[Stored data]

'''

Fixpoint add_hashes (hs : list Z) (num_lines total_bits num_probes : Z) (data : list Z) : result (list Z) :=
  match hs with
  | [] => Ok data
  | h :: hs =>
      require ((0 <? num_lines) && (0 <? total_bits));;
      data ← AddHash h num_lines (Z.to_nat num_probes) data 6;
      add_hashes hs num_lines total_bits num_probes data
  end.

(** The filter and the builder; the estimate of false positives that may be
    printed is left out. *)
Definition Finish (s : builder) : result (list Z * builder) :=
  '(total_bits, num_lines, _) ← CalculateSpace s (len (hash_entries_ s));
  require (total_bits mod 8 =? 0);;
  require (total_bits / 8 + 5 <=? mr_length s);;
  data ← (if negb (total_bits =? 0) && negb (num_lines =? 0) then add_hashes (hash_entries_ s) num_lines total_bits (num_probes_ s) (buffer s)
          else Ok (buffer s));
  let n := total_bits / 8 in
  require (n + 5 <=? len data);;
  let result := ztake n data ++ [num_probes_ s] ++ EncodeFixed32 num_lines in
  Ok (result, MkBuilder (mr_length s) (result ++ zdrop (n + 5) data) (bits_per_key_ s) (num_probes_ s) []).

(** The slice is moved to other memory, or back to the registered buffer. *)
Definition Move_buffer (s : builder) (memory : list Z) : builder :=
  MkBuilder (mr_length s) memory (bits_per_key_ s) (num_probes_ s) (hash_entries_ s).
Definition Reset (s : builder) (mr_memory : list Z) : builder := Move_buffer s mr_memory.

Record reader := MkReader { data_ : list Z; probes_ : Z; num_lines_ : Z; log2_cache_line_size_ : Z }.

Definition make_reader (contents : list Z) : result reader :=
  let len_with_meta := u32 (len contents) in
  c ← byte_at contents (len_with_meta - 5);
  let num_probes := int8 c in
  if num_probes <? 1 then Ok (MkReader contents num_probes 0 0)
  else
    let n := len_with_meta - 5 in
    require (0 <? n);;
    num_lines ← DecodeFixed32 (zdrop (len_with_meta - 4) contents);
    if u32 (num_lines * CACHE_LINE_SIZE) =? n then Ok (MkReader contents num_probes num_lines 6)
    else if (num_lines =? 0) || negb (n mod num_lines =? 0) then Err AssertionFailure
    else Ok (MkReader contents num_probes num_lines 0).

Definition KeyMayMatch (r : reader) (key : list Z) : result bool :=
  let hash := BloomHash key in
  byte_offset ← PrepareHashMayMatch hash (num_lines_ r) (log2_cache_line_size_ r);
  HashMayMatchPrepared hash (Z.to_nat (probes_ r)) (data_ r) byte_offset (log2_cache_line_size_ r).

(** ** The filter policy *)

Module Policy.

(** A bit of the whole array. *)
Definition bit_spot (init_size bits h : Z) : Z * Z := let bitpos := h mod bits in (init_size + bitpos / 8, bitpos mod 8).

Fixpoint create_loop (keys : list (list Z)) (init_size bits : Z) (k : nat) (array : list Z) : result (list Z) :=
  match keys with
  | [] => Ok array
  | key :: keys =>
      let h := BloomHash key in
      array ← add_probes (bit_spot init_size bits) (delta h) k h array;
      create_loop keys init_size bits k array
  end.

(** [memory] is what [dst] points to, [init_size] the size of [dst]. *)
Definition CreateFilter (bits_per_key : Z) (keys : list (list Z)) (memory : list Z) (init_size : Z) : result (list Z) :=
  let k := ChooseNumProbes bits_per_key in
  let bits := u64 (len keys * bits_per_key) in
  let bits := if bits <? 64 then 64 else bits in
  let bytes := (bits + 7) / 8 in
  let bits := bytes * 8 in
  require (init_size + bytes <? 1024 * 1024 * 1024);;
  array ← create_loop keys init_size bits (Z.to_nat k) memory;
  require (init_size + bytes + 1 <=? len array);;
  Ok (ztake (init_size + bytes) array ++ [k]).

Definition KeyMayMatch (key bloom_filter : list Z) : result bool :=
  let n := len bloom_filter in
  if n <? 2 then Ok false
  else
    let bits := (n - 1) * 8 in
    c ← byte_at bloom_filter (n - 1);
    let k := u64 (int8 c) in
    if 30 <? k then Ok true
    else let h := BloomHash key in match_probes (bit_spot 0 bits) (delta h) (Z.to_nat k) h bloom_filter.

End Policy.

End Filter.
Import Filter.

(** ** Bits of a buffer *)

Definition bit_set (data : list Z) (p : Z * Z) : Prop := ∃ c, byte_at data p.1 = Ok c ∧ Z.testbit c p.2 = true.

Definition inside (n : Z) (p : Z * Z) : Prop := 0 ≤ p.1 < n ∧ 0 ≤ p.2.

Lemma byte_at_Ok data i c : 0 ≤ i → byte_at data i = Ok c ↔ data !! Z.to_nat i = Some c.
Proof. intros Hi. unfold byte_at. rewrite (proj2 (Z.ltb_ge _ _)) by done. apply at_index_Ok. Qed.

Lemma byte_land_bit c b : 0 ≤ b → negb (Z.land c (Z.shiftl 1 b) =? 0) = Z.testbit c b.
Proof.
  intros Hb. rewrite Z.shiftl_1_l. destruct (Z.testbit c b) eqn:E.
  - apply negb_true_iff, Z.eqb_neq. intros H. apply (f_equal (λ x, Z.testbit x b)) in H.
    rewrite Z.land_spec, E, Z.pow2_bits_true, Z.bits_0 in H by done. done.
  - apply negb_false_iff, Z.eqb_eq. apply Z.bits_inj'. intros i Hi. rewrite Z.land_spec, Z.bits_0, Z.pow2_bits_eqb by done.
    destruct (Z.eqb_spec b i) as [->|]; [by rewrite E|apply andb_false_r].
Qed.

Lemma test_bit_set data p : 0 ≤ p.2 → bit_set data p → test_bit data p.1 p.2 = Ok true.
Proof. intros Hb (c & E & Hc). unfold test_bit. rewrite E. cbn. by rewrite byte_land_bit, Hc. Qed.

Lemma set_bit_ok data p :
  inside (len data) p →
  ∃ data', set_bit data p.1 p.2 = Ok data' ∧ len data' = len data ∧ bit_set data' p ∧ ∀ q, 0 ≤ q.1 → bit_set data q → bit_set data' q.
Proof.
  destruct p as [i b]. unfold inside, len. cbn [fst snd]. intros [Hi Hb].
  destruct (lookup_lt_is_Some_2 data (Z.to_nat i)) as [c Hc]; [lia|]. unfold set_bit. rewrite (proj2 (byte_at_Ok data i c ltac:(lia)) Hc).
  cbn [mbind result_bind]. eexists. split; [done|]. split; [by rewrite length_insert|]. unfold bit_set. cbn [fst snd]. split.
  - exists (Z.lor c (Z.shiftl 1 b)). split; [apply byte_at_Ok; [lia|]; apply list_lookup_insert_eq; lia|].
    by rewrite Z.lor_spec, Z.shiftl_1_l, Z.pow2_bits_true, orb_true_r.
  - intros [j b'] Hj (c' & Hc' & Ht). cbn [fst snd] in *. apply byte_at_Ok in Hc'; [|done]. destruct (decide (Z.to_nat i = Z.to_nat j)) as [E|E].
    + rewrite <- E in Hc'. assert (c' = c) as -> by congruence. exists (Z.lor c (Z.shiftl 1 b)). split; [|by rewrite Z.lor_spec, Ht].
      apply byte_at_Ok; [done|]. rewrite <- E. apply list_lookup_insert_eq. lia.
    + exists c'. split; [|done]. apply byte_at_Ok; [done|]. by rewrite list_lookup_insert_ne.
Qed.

'''
'''

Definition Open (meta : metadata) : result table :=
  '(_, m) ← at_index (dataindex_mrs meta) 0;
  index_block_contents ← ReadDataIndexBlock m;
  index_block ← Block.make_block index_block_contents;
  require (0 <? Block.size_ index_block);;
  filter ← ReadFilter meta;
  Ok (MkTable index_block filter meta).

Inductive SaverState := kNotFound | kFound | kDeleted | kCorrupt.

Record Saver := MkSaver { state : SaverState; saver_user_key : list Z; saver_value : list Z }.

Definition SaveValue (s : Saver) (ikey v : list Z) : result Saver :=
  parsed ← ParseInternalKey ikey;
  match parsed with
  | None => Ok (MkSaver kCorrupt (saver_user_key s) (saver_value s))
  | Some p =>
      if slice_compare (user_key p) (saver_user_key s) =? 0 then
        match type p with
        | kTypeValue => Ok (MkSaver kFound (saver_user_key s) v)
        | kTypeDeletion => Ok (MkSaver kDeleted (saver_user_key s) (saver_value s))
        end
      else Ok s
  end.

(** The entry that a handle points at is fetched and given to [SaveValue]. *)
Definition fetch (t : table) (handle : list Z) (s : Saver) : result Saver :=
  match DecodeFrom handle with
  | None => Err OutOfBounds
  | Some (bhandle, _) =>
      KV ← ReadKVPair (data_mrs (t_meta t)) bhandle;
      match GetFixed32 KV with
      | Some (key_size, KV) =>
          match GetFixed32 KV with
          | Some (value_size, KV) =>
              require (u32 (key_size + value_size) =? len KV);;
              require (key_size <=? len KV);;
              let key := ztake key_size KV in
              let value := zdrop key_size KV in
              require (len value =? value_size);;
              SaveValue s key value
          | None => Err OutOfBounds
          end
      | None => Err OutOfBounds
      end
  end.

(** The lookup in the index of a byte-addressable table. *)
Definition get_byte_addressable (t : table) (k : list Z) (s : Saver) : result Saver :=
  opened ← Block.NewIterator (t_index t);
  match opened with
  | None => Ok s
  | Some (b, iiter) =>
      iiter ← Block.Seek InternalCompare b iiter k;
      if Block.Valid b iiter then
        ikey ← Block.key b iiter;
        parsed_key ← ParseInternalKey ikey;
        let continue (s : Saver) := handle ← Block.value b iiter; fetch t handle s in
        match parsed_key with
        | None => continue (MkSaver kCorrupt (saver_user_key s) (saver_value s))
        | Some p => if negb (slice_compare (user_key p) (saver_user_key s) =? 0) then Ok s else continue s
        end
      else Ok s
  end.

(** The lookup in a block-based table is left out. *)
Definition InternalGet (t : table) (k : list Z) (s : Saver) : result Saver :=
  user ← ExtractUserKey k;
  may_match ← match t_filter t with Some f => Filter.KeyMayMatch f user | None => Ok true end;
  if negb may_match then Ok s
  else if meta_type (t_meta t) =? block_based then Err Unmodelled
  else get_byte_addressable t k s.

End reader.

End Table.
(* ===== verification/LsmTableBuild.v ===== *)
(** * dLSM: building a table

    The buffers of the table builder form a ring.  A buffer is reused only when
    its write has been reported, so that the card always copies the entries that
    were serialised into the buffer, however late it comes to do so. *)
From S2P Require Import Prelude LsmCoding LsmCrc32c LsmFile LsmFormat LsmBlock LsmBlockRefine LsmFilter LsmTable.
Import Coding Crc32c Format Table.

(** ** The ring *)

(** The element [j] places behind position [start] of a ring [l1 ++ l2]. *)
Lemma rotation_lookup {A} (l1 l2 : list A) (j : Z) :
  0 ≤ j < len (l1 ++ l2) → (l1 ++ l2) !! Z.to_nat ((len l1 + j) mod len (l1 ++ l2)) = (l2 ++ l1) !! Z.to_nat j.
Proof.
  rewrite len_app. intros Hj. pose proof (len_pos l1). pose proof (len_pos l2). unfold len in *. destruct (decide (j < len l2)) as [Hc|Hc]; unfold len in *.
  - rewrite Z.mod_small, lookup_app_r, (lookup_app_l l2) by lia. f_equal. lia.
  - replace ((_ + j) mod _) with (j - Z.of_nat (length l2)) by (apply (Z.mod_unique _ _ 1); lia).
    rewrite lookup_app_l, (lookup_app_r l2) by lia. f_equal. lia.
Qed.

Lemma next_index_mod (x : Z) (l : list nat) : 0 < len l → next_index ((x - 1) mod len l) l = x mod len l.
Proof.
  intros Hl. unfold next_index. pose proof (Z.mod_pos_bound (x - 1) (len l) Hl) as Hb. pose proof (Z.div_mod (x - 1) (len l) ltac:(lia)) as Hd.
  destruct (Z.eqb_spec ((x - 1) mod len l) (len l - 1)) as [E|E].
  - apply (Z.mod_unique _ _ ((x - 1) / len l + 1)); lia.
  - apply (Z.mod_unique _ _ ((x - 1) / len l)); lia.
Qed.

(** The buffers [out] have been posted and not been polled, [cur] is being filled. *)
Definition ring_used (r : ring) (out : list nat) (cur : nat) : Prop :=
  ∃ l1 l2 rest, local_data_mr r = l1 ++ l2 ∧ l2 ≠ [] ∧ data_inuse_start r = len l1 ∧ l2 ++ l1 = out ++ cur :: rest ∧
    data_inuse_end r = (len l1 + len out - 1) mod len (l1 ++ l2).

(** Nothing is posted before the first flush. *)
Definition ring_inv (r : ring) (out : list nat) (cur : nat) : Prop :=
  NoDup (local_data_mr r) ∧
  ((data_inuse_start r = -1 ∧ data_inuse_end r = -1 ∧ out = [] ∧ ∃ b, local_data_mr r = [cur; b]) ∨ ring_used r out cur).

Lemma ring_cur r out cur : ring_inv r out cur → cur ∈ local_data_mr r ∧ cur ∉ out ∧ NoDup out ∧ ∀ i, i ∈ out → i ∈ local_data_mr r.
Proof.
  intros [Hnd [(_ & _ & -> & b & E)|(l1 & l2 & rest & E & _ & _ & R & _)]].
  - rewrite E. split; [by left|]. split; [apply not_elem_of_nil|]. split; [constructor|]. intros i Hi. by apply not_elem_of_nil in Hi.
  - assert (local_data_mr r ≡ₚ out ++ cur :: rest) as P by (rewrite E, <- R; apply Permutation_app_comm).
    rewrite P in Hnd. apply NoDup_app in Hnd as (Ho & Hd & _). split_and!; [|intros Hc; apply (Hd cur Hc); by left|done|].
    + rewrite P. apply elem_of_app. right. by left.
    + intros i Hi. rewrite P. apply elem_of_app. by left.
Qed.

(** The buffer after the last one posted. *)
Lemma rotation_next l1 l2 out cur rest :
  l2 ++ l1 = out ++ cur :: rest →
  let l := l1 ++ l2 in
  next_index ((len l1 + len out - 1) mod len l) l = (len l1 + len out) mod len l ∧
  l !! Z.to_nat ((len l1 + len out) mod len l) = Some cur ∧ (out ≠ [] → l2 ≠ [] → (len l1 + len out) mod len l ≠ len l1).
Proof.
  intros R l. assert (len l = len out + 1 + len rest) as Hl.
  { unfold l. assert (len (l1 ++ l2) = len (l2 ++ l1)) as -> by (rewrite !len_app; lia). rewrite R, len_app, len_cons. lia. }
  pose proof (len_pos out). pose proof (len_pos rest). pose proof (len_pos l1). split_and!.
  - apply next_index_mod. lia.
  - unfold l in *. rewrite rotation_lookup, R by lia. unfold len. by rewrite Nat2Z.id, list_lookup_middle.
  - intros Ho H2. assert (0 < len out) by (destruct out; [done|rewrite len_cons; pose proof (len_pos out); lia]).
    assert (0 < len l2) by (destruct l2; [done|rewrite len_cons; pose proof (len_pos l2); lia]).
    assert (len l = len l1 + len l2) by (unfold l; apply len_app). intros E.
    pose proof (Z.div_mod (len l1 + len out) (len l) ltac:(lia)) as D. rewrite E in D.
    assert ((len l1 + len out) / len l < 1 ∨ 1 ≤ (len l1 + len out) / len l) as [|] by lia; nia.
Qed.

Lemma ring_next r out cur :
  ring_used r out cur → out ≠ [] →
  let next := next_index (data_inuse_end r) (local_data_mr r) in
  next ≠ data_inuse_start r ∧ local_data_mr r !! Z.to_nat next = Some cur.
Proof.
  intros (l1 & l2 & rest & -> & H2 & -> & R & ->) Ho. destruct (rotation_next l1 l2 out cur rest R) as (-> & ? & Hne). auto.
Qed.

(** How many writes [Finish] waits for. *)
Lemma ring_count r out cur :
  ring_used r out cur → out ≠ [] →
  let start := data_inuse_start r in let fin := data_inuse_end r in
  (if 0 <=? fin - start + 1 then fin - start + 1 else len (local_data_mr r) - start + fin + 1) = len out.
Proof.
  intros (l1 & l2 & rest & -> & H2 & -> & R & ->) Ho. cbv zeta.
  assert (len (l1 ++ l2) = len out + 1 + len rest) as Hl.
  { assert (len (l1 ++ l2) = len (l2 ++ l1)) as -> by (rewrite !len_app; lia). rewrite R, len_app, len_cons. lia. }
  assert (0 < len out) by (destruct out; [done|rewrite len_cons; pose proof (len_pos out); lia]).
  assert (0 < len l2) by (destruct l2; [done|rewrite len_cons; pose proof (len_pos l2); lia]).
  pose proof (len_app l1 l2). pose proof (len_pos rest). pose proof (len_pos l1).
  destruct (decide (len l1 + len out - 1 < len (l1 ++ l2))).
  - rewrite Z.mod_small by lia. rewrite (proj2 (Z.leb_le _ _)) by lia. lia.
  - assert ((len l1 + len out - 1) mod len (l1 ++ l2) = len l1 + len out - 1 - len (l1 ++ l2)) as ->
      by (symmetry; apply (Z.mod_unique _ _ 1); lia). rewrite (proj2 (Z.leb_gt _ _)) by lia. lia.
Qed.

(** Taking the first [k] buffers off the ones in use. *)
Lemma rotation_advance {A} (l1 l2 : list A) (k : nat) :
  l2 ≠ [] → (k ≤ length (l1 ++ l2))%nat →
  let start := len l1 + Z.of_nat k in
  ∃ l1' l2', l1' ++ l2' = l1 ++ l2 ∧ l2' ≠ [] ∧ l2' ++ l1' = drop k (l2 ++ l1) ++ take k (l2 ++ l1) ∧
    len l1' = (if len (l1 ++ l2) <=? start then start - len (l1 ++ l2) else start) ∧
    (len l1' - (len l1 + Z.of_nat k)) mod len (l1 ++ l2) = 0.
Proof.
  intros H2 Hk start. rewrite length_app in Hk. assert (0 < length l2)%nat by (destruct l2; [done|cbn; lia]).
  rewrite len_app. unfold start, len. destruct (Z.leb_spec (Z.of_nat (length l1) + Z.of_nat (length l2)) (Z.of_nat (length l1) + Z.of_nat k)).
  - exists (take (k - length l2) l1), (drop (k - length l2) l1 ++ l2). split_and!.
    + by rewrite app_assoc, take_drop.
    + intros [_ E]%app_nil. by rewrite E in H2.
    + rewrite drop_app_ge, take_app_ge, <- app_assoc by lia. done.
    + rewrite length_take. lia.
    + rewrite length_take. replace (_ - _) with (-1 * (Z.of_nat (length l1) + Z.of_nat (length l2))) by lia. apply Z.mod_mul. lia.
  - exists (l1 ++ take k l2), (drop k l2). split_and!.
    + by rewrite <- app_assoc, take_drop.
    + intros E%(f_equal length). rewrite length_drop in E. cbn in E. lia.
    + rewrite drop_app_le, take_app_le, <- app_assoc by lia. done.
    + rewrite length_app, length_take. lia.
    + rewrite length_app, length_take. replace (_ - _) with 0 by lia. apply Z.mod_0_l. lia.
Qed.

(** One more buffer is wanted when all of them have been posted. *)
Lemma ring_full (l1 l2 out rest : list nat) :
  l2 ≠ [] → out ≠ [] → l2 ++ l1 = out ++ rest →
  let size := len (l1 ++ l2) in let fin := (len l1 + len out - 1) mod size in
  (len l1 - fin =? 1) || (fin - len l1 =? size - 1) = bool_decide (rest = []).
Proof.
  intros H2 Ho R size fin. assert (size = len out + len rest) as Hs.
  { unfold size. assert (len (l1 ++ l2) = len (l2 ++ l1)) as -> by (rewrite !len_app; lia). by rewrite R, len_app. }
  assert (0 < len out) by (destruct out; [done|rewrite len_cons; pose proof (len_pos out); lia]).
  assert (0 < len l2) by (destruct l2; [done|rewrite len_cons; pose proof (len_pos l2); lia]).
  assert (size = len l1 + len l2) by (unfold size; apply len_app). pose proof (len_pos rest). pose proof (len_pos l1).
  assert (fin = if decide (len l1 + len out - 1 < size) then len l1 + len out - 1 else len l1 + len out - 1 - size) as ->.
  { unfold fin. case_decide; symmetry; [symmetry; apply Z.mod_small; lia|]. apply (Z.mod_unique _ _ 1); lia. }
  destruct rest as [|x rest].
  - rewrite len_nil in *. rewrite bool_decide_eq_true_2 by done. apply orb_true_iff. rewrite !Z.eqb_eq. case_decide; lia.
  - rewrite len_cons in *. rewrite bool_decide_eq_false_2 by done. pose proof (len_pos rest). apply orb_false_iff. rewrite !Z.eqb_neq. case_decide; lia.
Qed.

'''

Task to complete: Using the data above, repeat exactly the lines that begin at the line with "Fixpoint add_hashes (hs" and end at the line with "(** The slice", both ends included.

The answer:
Fixpoint add_hashes (hs : list Z) (num_lines total_bits num_probes : Z) (data : list Z) : result (list Z) :=
  match hs with
  | [] => Ok data
  | h :: hs =>
      require ((0 <? num_lines) && (0 <? total_bits));;
      data ← AddHash h num_lines (Z.to_nat num_probes) data 6;
      add_hashes hs num_lines total_bits num_probes data
  end.

(** The filter and the builder; the estimate of false positives that may be
    printed is left out. *)
Definition Finish (s : builder) : result (list Z * builder) :=
  '(total_bits, num_lines, _) ← CalculateSpace s (len (hash_entries_ s));
  require (total_bits mod 8 =? 0);;
  require (total_bits / 8 + 5 <=? mr_length s);;
  data ← (if negb (total_bits =? 0) && negb (num_lines =? 0) then add_hashes (hash_entries_ s) num_lines total_bits (num_probes_ s) (buffer s)
          else Ok (buffer s));
  let n := total_bits / 8 in
  require (n + 5 <=? len data);;
  let result := ztake n data ++ [num_probes_ s] ++ EncodeFixed32 num_lines in
  Ok (result, MkBuilder (mr_length s) (result ++ zdrop (n + 5) data) (bits_per_key_ s) (num_probes_ s) []).

(** The slice is moved to other memory, or back to the registered buffer. *)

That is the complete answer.